╭──

(** [np.sum(np.array(rows), axis = 0)]: the column sums of a stack of
    rows, which must be equally long to form an array.  The sum of no rows
    is the scalar 0, kept as the one-element array that broadcasts like
    it. *)
Definition sum_axis0 (rows : list vec) : option vec :=
  match rows with
  | [] => Some [0]
  | r :: rs =>
      if forallb (fun r' => bool_decide (length r' = length r)) rs
      then Some (foldl (zip_with Rplus) r rs)
      else None
  end.

(** [y.flatten()] of a 2-D array. *)
Definition flatten (m : mat) : vec := concat m.

(** [np.stack([a, b], axis = -1)]: rows [[a_i, b_i]]; the two arrays must
    have one shape. *)
Definition stack_last (a b : vec) : option mat :=
  if decide (length a = length b) then Some (zip_with (fun x y => [x; y]) a b)
  else None.

(** [np.ones(n) * x]. *)
Definition ones_times (n : nat) (x : R) : vec := replicate n (1 * x).

End Np.

(** ** The Gaussian densities the notebooks refer to *)

(** Density of the normal distribution with mean [mu] and variance [var]. *)
Definition normal_pdf (mu var x : R) : R :=
  / sqrt (2 * PI * var) * exp (- ((x - mu) ^ 2 / (2 * var))).

(** Density of the multivariate normal distribution with a diagonal
    covariance matrix, as the first notebook writes it: the determinant is
    the product of the diagonal and the quadratic form is the sum of the
    squared deviations over the variances.  [n] is the dimension. *)
Definition mvn_diag_pdf (n : nat) (mean var d : Np.vec) : R :=
  / (Rpower (2 * PI) (INR n / 2) * sqrt (Np.prod var))
  * exp (- (1 / 2) * Np.sum (zip_with Rdiv
                               (zip_with (fun x m => (x - m) ^ 2) d mean) var)).

(** The prior of mu_0 as the text of the first notebook writes it:
    1 / (2 pi) exp(-mu_0^2 / 2). *)
Definition documented_prior (mu_0 : R) : R :=
  / (2 * PI) * exp (- (1 / 2) * mu_0 ^ 2).

(** ** Notebook: conditional masked autoregressive flow *)

Module CMAF.

(** [np.arange(1, 6)**2] *)
Definition squares : Np.vec := map (fun k => INR k ^ 2) (seq 1 5).

Definition log_gauss (x mu sigma : R) : R :=
  -0.5 * ln (2 * PI * sigma) - 0.5 * (x - mu) ^ 2 / sigma ^ 2.

(** [mu] and [cov] have shape (n, 5) and (m, 5).  In [d - mu] the last
    axes, [len(d)] and 5, must broadcast whatever the number of rows is, an
    array without rows included; a list of rows does not carry the number
    of columns of such an array, so this check is written out. *)
Definition analytic_log_likelihood (d mu_0 sigma_0 : Np.vec) : option Np.vec :=
  let mu : Np.mat := map (fun m => map (fun q => q * m) squares) mu_0 in
  let cov : Np.mat := map (fun s => map (fun q => q * s ^ 2) squares) sigma_0 in
  let c : Np.vec :=
    map (fun row => -2.5 * ln (2 * PI) - 0.5 * ln (Np.prod row)) cov in
  if decide (length d = 5%nat \/ length d = 1%nat) then
    diff ← Np.bcast2 Rminus [d] mu;
    quot ← Np.bcast2 Rdiv (map (map (fun v => v ^ 2)) diff) cov;
    let l : Np.vec := map (fun row => -0.5 * Np.sum row) quot in
    Np.bcast1 Rplus c l
  else None.

(** The closed form of the log-likelihood for one parameter pair: the sums
    run over k = 1..5 and [d_k] is the k-th entry of the data vector. *)
Definition gaussian5_log_density (d : Np.vec) (m s : R) : R :=
  - (5 / 2) * ln (2 * PI)
  - (1 / 2) * Np.sum (map (fun k => ln (INR k ^ 2 * s ^ 2)) (seq 1 5))
  - (1 / 2) * Np.sum (map (fun k => (nth (k - 1) d 0 - INR k ^ 2 * m) ^ 2
                                     / (INR k ^ 2 * s ^ 2)) (seq 1 5)).

Section Posteriors.
(** The ten mock measurements drawn at the top of the notebook, and the
    trained flow's [NDE.log_prob(mock, p).numpy()]. *)
Variable mock_measurement : list Np.vec.
Variable NDE_log_prob : Np.vec -> list (R * R) -> Np.vec.

(** The sampler hands over an array of shape (n, 2): one row
    [(mu_0, sigma_0)] per live point. *)
Definition ultranest_NDE_posterior (p : list (R * R)) : option Np.vec :=
  likelihood ←
    Np.sum_axis0 (map (fun mock => NDE_log_prob mock p) mock_measurement);
  let prior := map (fun q => log_gauss 0.0 q.1 1.0) p in
  Np.bcast1 Rplus prior likelihood.

Definition ultranest_analytic_posterior (p : list (R * R)) : option Np.vec :=
  per_mock ← mapM (fun mock => analytic_log_likelihood mock (map fst p) (map snd p))
                   mock_measurement;
  likelihood ← Np.sum_axis0 per_mock;
  let prior := map (fun q => log_gauss 0.0 q.1 1.0) p in
  Np.bcast1 Rplus prior likelihood.
End Posteriors.

Definition transformation (p : list (R * R)) : list (R * R) :=
  map (fun q => (-5 + 10 * q.1, 0.5 + 4.5 * q.2)) p.

End CMAF.

(** ** Notebook: conditional Gaussian kernel density estimate *)

Module KDETask.

Section Task.
(** [kde.score_samples(total, conditional_features = ...)] of the estimator
    fitted earlier in the notebook; the class comes from the package
    [conditional_kde].  Its result is flattened by the caller, so it is
    kept as an array of any shape. *)
Variable score_samples : Np.mat -> list string -> Np.mat.

Definition log_prior (y : Np.mat) : Np.vec :=
  let l := map (map (fun v => - v ^ 2 / 4)) y in
  Np.flatten l.

Definition log_likelihood (y : Np.mat) (x : R) : option Np.vec :=
  let N := length y in
  total ← Np.stack_last (Np.ones_times N x) (Np.flatten y);
  let log_probs := score_samples total ["y"%string] in
  Some (Np.flatten log_probs).

Definition total_distribution (y : Np.mat) : option Np.vec :=
  ll ← log_likelihood y 1.0;
  Np.bcast1 Rplus (log_prior y) ll.
End Task.

(** The local [y] is computed and not used. *)
Definition transform (p : Np.mat) : Np.mat :=
  let y := map (map (fun v => -5 + 10 * v)) p in
  map (map (fun v => v * 10 - 5)) p.

End KDETask.

(** ** Notebook: conditional Gaussian posterior *)

(** Running sums and boolean-mask indexing. *)
Module NpIndex.

(** [np.cumsum] of a 1-D array. *)
Fixpoint cumsum_from (acc : R) (w : Np.vec) : Np.vec :=
  match w with
  | [] => []
  | x :: w' => (acc + x) :: cumsum_from (acc + x) w'
  end.

Definition cumsum (w : Np.vec) : Np.vec := cumsum_from 0 w.

(** [v > t], elementwise. *)
Definition greater (v : Np.vec) (t : R) : list bool :=
  map (fun c => if Rlt_dec t c then true else false) v.

(** [a[mask]] for a boolean mask along the first axis: the entries at the
    true positions; a mask of another length than the axis raises. *)
Fixpoint select {A} (a : list A) (mask : list bool) : list A :=
  match a, mask with
  | x :: a', b :: mask' => if b then x :: select a' mask' else select a' mask'
  | _, _ => []
  end.

Definition bool_index {A} (a : list A) (mask : list bool) : option (list A) :=
  if decide (length a = length mask) then Some (select a mask) else None.

End NpIndex.

Module CGP.

(** The two entries of [results['weighted_samples']] that [cornerplot]
    reads: the sample points, one row each, and their weights. *)
Record weighted_samples := {
  points : Np.mat;
  weights : Np.vec
}.

Section Cornerplot.
(** [corner.corner(data, weights = ..., fig = ..., color = ..., ...)] of the
    plotting package, its other arguments being constants; figures and
    colours are whatever the package takes. *)
Context {Fig Color : Type}.
Variable corner : Np.mat -> Np.vec -> Fig -> Color -> Fig.

Definition cornerplot (results : weighted_samples) (fig : Fig) (color : Color)
    : option Fig :=
  let data := points results in
  let weights := weights results in
  let cumsumweights := NpIndex.cumsum weights in
  let mask := NpIndex.greater cumsumweights 1e-4 in
  d ← NpIndex.bool_index data mask;
  w ← NpIndex.bool_index weights mask;
  Some (corner d w fig color).
End Cornerplot.

End CGP.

╰──

▶ _Exercise aim_
Start at the first line of the data above. Stop after the line containing "1 / (2 pi) exp(-mu_0^2 / 2). *)", reproducing each line exactly and adding nothing.

▶ _Worked solution_
(** [np.sum(np.array(rows), axis = 0)]: the column sums of a stack of
    rows, which must be equally long to form an array.  The sum of no rows
    is the scalar 0, kept as the one-element array that broadcasts like
    it. *)
Definition sum_axis0 (rows : list vec) : option vec :=
  match rows with
  | [] => Some [0]
  | r :: rs =>
      if forallb (fun r' => bool_decide (length r' = length r)) rs
      then Some (foldl (zip_with Rplus) r rs)
      else None
  end.

(** [y.flatten()] of a 2-D array. *)
Definition flatten (m : mat) : vec := concat m.

(** [np.stack([a, b], axis = -1)]: rows [[a_i, b_i]]; the two arrays must
    have one shape. *)
Definition stack_last (a b : vec) : option mat :=
  if decide (length a = length b) then Some (zip_with (fun x y => [x; y]) a b)
  else None.

(** [np.ones(n) * x]. *)
Definition ones_times (n : nat) (x : R) : vec := replicate n (1 * x).

End Np.

(** ** The Gaussian densities the notebooks refer to *)

(** Density of the normal distribution with mean [mu] and variance [var]. *)
Definition normal_pdf (mu var x : R) : R :=
  / sqrt (2 * PI * var) * exp (- ((x - mu) ^ 2 / (2 * var))).

(** Density of the multivariate normal distribution with a diagonal
    covariance matrix, as the first notebook writes it: the determinant is
    the product of the diagonal and the quadratic form is the sum of the
    squared deviations over the variances.  [n] is the dimension. *)
Definition mvn_diag_pdf (n : nat) (mean var d : Np.vec) : R :=
  / (Rpower (2 * PI) (INR n / 2) * sqrt (Np.prod var))
  * exp (- (1 / 2) * Np.sum (zip_with Rdiv
                               (zip_with (fun x m => (x - m) ^ 2) d mean) var)).

(** The prior of mu_0 as the text of the first notebook writes it:
    1 / (2 pi) exp(-mu_0^2 / 2). *)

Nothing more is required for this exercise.